Local museum or art gallery visit.
This depends on the individual. I can stand museums and art galleries for an hour before I feel like my head is about to explode. So figure out an appropriate time limit on such a visit.
The reason this social activity is sensory-friendly is that the noise level is low. Also, it’s easy enough to step outside for a breather if the visual stimuli gets to be too much.
The friends can limit conversation to comments about the art, if the autistic companion struggles with personal questions or mindless chatter.
Play tabletop games.
Two to four people meet at a quiet game café or someone’s home to play a cooperative or strategy board game. Because the rules and pieces provide clear boundaries for interaction, it feels socially safe while giving the activity solid structure.

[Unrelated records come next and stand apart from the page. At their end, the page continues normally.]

(** * client/fns.go: bind-specification compiler and ssh-like stdin relay

    A shallow embedding of [SSHStdin], [parseBinds] and [joinFSTab] of
    package [client], together with the pieces of Go's [strings],
    [path/filepath] and [fmt] packages these functions call.

    Go strings are byte sequences: they are modelled by [string] (a list of
    [ascii], one per byte).  Byte slices read from and written to streams are
    [list ascii]. *)

From Stdlib Require Import Bool Arith ZArith Lia List Ascii String.
Import ListNotations.

Local Open Scope list_scope.
Local Open Scope string_scope.

(** ** Bytes used by the source *)

Definition LF : ascii := "010"%char.    (* '\n' *)
Definition CR : ascii := "013"%char.    (* '\r' *)
Definition Tilde : ascii := "~"%char.
Definition Dot : ascii := "."%char.
Definition Slash : ascii := "/"%char.   (* filepath.Separator on Unix *)
Definition Colon : ascii := ":"%char.
Definition Equal : ascii := "="%char.

(** The string holding the single byte ['\n']. *)
Definition NL : string := String LF "".

(** ** The stdin relay: method [SSHStdin] of [Cmd] *)

Module Relay.

Section Loop.

(** The writer [w]: [Write w p] is [Some w'] when [w.Write(p)] returns a nil
    error and leaves the writer as [w'], and [None] when it returns an
    error.  The reader [r] is the sequence of bytes its successive one-byte
    reads deliver before a read fails (end of stream included). *)
Variable W : Type.
Variable Write : W -> list ascii -> option W.

(** What one pass through the body of the [for] loop leaves behind: either
    the loop goes on, with the writer and the two flags, or the function has
    returned; [closed] tells whether [c.session.Close()] was called. *)
Inductive iter : Type :=
| Next (w : W) (newLine tilde : bool)
| Return (w : W) (closed : bool).

(** [var t = []byte{'~'}] *)
Definition t : list ascii := [Tilde].

(** The [switch b[0]] statement, for the byte [b] just read. *)
Definition body (w : W) (newLine tilde : bool) (b : ascii) : iter :=
  if (b =? LF)%char || (b =? CR)%char then
    (* case '\n', '\r' *)
    let newLine := true in
    match Write w [b] with
    | None => Return w false
    | Some w => Next w newLine tilde
    end
  else if (b =? Tilde)%char then
    (* case '~' *)
    if newLine then
      Next w false true
    else
      match Write w t with
      | None => Return w false
      | Some w => Next w newLine tilde
      end
  else if (b =? Dot)%char then
    (* case '.' *)
    if tilde then
      Return w true
    else
      match Write w [b] with
      | None => Return w false
      | Some w => Next w newLine tilde
      end
  else
    (* default *)
    let newLine := false in
    if tilde then
      match Write w t with
      | None => Return w false
      | Some w =>
          let tilde := false in
          match Write w [b] with
          | None => Return w false
          | Some w => Next w newLine tilde
          end
      end
    else
      match Write w [b] with
      | None => Return w false
      | Some w => Next w newLine tilde
      end.

(** The [for] loop: a failed read ([r] exhausted) breaks out of it. *)
Fixpoint loop (w : W) (newLine tilde : bool) (r : list ascii) : W * bool :=
  match r with
  | [] => (w, false)
  | b :: r =>
      match body w newLine tilde b with
      | Next w newLine tilde => loop w newLine tilde r
      | Return w closed => (w, closed)
      end
  end.

(** [var newLine, tilde bool]: both flags start out false.  The result is
    the writer as the relay leaves it, and whether the session was
    closed. *)
Definition SSHStdin (w : W) (r : list ascii) : W * bool :=
  loop w false false r.

(** The flags after the bytes of [r] have gone through the loop, when it is
    still running. *)
Fixpoint flags (w : W) (newLine tilde : bool) (r : list ascii)
  : option (W * bool * bool) :=
  match r with
  | [] => Some (w, newLine, tilde)
  | b :: r =>
      match body w newLine tilde b with
      | Next w newLine tilde => flags w newLine tilde r
      | Return _ _ => None
      end
  end.

End Loop.

(** A recording sink: every write succeeds and appends to what was written. *)
Definition record (w : list ascii) (p : list ascii) : option (list ascii) :=
  Some (w ++ p)%list.

(** A sink that is gone: every write returns an error. *)
Definition broken (w : unit) (p : list ascii) : option unit := None.

(** The relay run against a recording sink that starts empty: the bytes
    forwarded, and whether the session was closed. *)
Definition relay (r : list ascii) : list ascii * bool :=
  SSHStdin (list ascii) record [] r.

(** The four ways [switch b[0]] can go. *)
Inductive byte_class (b : ascii) : Prop :=
| IsLineTerminator : b = LF \/ b = CR -> byte_class b
| IsTilde : b = Tilde -> byte_class b
| IsDot : b = Dot -> byte_class b
| IsOther : b <> LF -> b <> CR -> b <> Tilde -> b <> Dot -> byte_class b.

End Relay.

(** ** Package [strings]

    The separators and cut sets this package passes are single bytes
    ([":"], ["="] and the newline), so they are taken as one [ascii]. *)

Module GoStrings.

Local Open Scope Z_scope.

(** [len(s)] *)
Definition len (s : string) : Z := Z.of_nat (String.length s).

(** [s[:k]] and [s[k:]] for [0 <= k <= len(s)]. *)
Fixpoint take (k : nat) (s : string) : string :=
  match k, s with
  | S k, String a s => String a (take k s)
  | _, _ => ""
  end.

Fixpoint drop (k : nat) (s : string) : string :=
  match k, s with
  | S k, String _ s => drop k s
  | _, _ => s
  end.

Definition slice_to (s : string) (k : Z) : string := take (Z.to_nat k) s.
Definition slice_from (s : string) (k : Z) : string := drop (Z.to_nat k) s.

(** [strings.IndexByte(s, c)]: the index of the first [c] in [s], or [-1]. *)
Fixpoint IndexByte (s : string) (c : ascii) : Z :=
  match s with
  | "" => -1
  | String a s =>
      if (a =? c)%char then 0
      else let m := IndexByte s c in if m <? 0 then -1 else m + 1
  end.

(** [strings.Count(s, sep)] for a one-byte [sep]. *)
Fixpoint Count (s : string) (c : ascii) : Z :=
  match s with
  | "" => 0
  | String a s => (if (a =? c)%char then 1 else 0) + Count s c
  end.

(** The loop of [genSplit], with [k] the iterations left ([n - i]): cut at the
    next separator, or stop when there is none. *)
Fixpoint genSplit_loop (sep : ascii) (sepSave : Z) (k : nat) (s : string)
  : list string :=
  match k with
  | O => [s]
  | S k =>
      let m := IndexByte s sep in
      if m <? 0 then [s]
      else slice_to s (m + sepSave)
             :: genSplit_loop sep sepSave k (slice_from s (m + 1))
  end.

(** [strings.genSplit(s, sep, sepSave, n)] for a one-byte [sep]. *)
Definition genSplit (s : string) (sep : ascii) (sepSave n : Z) : list string :=
  if n =? 0 then []
  else
    let n := if n <? 0 then Count s sep + 1 else n in
    let n := if n >? len s + 1 then len s + 1 else n in
    genSplit_loop sep sepSave (Z.to_nat (n - 1)) s.

(** [strings.Split(s, sep)] and [strings.SplitN(s, sep, n)]. *)
Definition Split (s : string) (sep : ascii) : list string :=
  genSplit s sep 0 (-1).

Definition SplitN (s : string) (sep : ascii) (n : Z) : list string :=
  genSplit s sep 0 n.

(** [strings.TrimRight(s, cutset)] for a one-byte cut set: every trailing
    [c] is removed. *)
Fixpoint TrimRight (s : string) (c : ascii) : string :=
  match s with
  | "" => ""
  | String a s =>
      match TrimRight s c with
      | "" => if (a =? c)%char then "" else String a ""
      | r => String a r
      end
  end.

(** [strings.Join(elems, sep)] *)
Fixpoint Join (elems : list string) (sep : string) : string :=
  match elems with
  | [] => ""
  | [a] => a
  | a :: elems => a ++ sep ++ Join elems sep
  end.

End GoStrings.

(** ** Package [path/filepath], on Unix *)

Module GoFilepath.

Import GoStrings.

(** [os.IsPathSeparator] *)
Definition IsPathSeparator (c : ascii) : bool := (c =? Slash)%char.

(** Is the path exhausted here, or the next byte a separator?
    ([r+1 == n || os.IsPathSeparator(path[r+1])]) *)
Definition ends_element (p : string) : bool :=
  match p with
  | "" => true
  | String c _ => IsPathSeparator c
  end.

(** The bytes of the path element [p] starts with, and what follows it. *)
Fixpoint element (p : string) : string * string :=
  match p with
  | "" => ("", "")
  | String c p' =>
      if IsPathSeparator c then ("", p)
      else let (e, rest) := element p' in (String c e, rest)
  end.

(** Backtracking over a [..]: from write index [w], step back while the index
    is above [dotdot] and the byte there is not a separator. *)
Fixpoint backtrack (out : string) (dotdot w : nat) : nat :=
  match w with
  | O => O
  | S w' =>
      if (dotdot <? w)%nat
         && negb (match String.get w out with
                  | Some c => IsPathSeparator c
                  | None => false
                  end)
      then backtrack out dotdot w'
      else w
  end.

(** The main loop of [Clean] over the unread part [p] of the path; [out] is
    the buffer written so far (its length is [out.w]).  Each pass reads at
    least one byte, so [fuel] above the length of [p] is never used up. *)
Fixpoint Clean_loop (fuel : nat) (rooted : bool) (p out : string)
  (dotdot : nat) : string :=
  match fuel with
  | O => out
  | S fuel =>
      match p with
      | "" => out
      | String c p1 =>
          if IsPathSeparator c then
            (* empty path element *)
            Clean_loop fuel rooted p1 out dotdot
          else if (c =? Dot)%char && ends_element p1 then
            (* . element *)
            Clean_loop fuel rooted p1 out dotdot
          else if (c =? Dot)%char
                  && match p1 with
                     | String c1 p2 => (c1 =? Dot)%char && ends_element p2
                     | "" => false
                     end
          then
            (* .. element: remove to last separator *)
            let p2 := drop 1 p1 in
            if (dotdot <? String.length out)%nat then
              let w := backtrack out dotdot (String.length out - 1) in
              Clean_loop fuel rooted p2 (take w out) dotdot
            else if negb rooted then
              let out := if (0 <? String.length out)%nat
                         then out ++ String Slash "" else out in
              let out := out ++ ".." in
              Clean_loop fuel rooted p2 out (String.length out)
            else
              Clean_loop fuel rooted p2 out dotdot
          else
            (* real path element: add slash if needed, copy element *)
            let out :=
              if (rooted && negb (String.length out =? 1)%nat)
                 || (negb rooted && negb (String.length out =? 0)%nat)
              then out ++ String Slash "" else out in
            let (e, rest) := element p in
            Clean_loop fuel rooted rest (out ++ e) dotdot
      end
  end.

(** [filepath.Clean(path)] *)
Definition Clean (path : string) : string :=
  match path with
  | "" => "."
  | String c _ =>
      let rooted := IsPathSeparator c in
      let out :=
        if rooted
        then Clean_loop (S (String.length path)) rooted (drop 1 path)
               (String Slash "") 1
        else Clean_loop (S (String.length path)) rooted path "" 0 in
      (* Turn empty string into "." *)
      if (String.length out =? 0)%nat then "." else out
  end.

(** [filepath.Join(elem...)]: the elements from the first non-empty one on,
    joined with the separator and cleaned. *)
Fixpoint Join (elem : list string) : string :=
  match elem with
  | [] => ""
  | e :: rest =>
      if (String.length e =? 0)%nat then Join rest
      else Clean (GoStrings.Join elem (String Slash ""))
  end.

End GoFilepath.

(** ** [parseBinds] and [joinFSTab] *)

Module Client.

Import GoStrings.

(** The errors [parseBinds] builds with [fmt.Errorf], one constructor per
    format string, with the element index and (where the message quotes it)
    the raw element.  All of them wrap [strconv.ErrSyntax]. *)
Inductive error : Type :=
| ErrZeroLength (i : nat)
    (* "bind: element %d is zero length:%w" *)
| ErrEmptyElements (i : nat) (bind : string)
    (* "bind: element %d(%q): empty elements are not supported:%w" *)
| ErrTooManyElements (i : nat) (bind : string)
    (* "bind: element %d(%q): too many elements around = sign:%w" *)
| ErrLocalZeroLength (i : nat) (bind : string)
    (* "bind: element %d(%q): local is 0 length:%w" *)
| ErrRemoteZeroLength (i : nat) (bind : string)
    (* "bind: element %d(%q): remote is 0 length:%w" *).

(** [fmt.Sprintf("%s %s none defaults,bind 0 0\n", device, target)] *)
Definition Sprintf_line (device target : string) : string :=
  device ++ " " ++ target ++ " none defaults,bind 0 0" ++ NL.

(** The line [parseBinds] appends for an accepted element. *)
Definition fstab_line (tmp local remote : string) : string :=
  Sprintf_line (GoFilepath.Join [tmp; "cpu"; remote]) local.

(** The [for i, bind := range binds] loop of [parseBinds], from index [i] on,
    with the [fstab] built so far.  The result is the pair the function
    returns: a string and an error ([None] for [nil]). *)
Fixpoint parseBinds_loop (tmp : string) (i : nat) (binds : list string)
  (fstab : string) : string * option error :=
  match binds with
  | [] => (fstab, None)
  | bind :: binds =>
      if (len bind =? 0)%Z then ("", Some (ErrZeroLength i))
      else
        let c := SplitN bind Equal 2 in
        let check (local remote : string) :=
          if (len local =? 0)%Z then
            (fstab, Some (ErrLocalZeroLength i bind))
          else if (len remote =? 0)%Z then
            (fstab, Some (ErrRemoteZeroLength i bind))
          else
            parseBinds_loop tmp (S i) binds
              (fstab ++ fstab_line tmp local remote) in
        match c with
        | [] => (fstab, Some (ErrEmptyElements i bind))
        | [c0] => check c0 c0
        | [c0; c1] => check c0 c1
        | _ => (fstab, Some (ErrTooManyElements i bind))
        end
  end.

Definition parseBinds (s tmp : string) : string * option error :=
  let fstab := "" in
  if (len s =? 0)%Z then (fstab, None)
  else parseBinds_loop tmp 0 (Split s Colon) fstab.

And now, for the best quiet social spots for autistic adults…
Nature!
Outdoor activities in natural spots are perfect for low-stimulation socializing. Those of us with neurodivergent brains can find instant peace and calm simply by encountering a tree or a butterfly on a flower.
Here are a few ideas to try.
Quiet nature walk or hiking.
Walking side-by-side with a friend means you don’t have to maintain eye contact – or pretend to do so. The environment itself provides gentle conversational material, as well as positive and calming sensory input.
Gardening.
If you and a friend are so inclined, consider gardening together. It can be anything from a few pots on a balcony apartment to a community garden. The shared physical task helps you grow together, provides a sense of accomplishment, and offers a topic of conversation.
Adaptive or individual sport.
Swim, rock climb, or practice yoga together. If you’re both more athletic, you might enjoy tennis or racquetball. The primary focus here is on movement rather than verbal communication, making it a great idea for autism-friendly socializing.
Shared focus, not performance.
For us autistic adults, we prefer connection through shared focus, rather than through performance.
That said, keep in mind that every autistic individual is different. There are plenty of autistic adults – especially those of us with ADHD traits – who enjoy an occasional burst of stimulation. We might be willing to play beach volleyball, if we can leave the game whenever we want. Or go to a rock concert, as long as we have earplugs and the ability to ignore the close proximity of other people.
If you’re autistic yourself, be true to your sensory needs when your friends invite you to go out. If you have an autistic friend, share this blog post with them and ask what appeals.
And please feel free to tell us in the comments about your experience regarding autistic adults and social activities. We have a lot of longstanding stereotypes to knock down!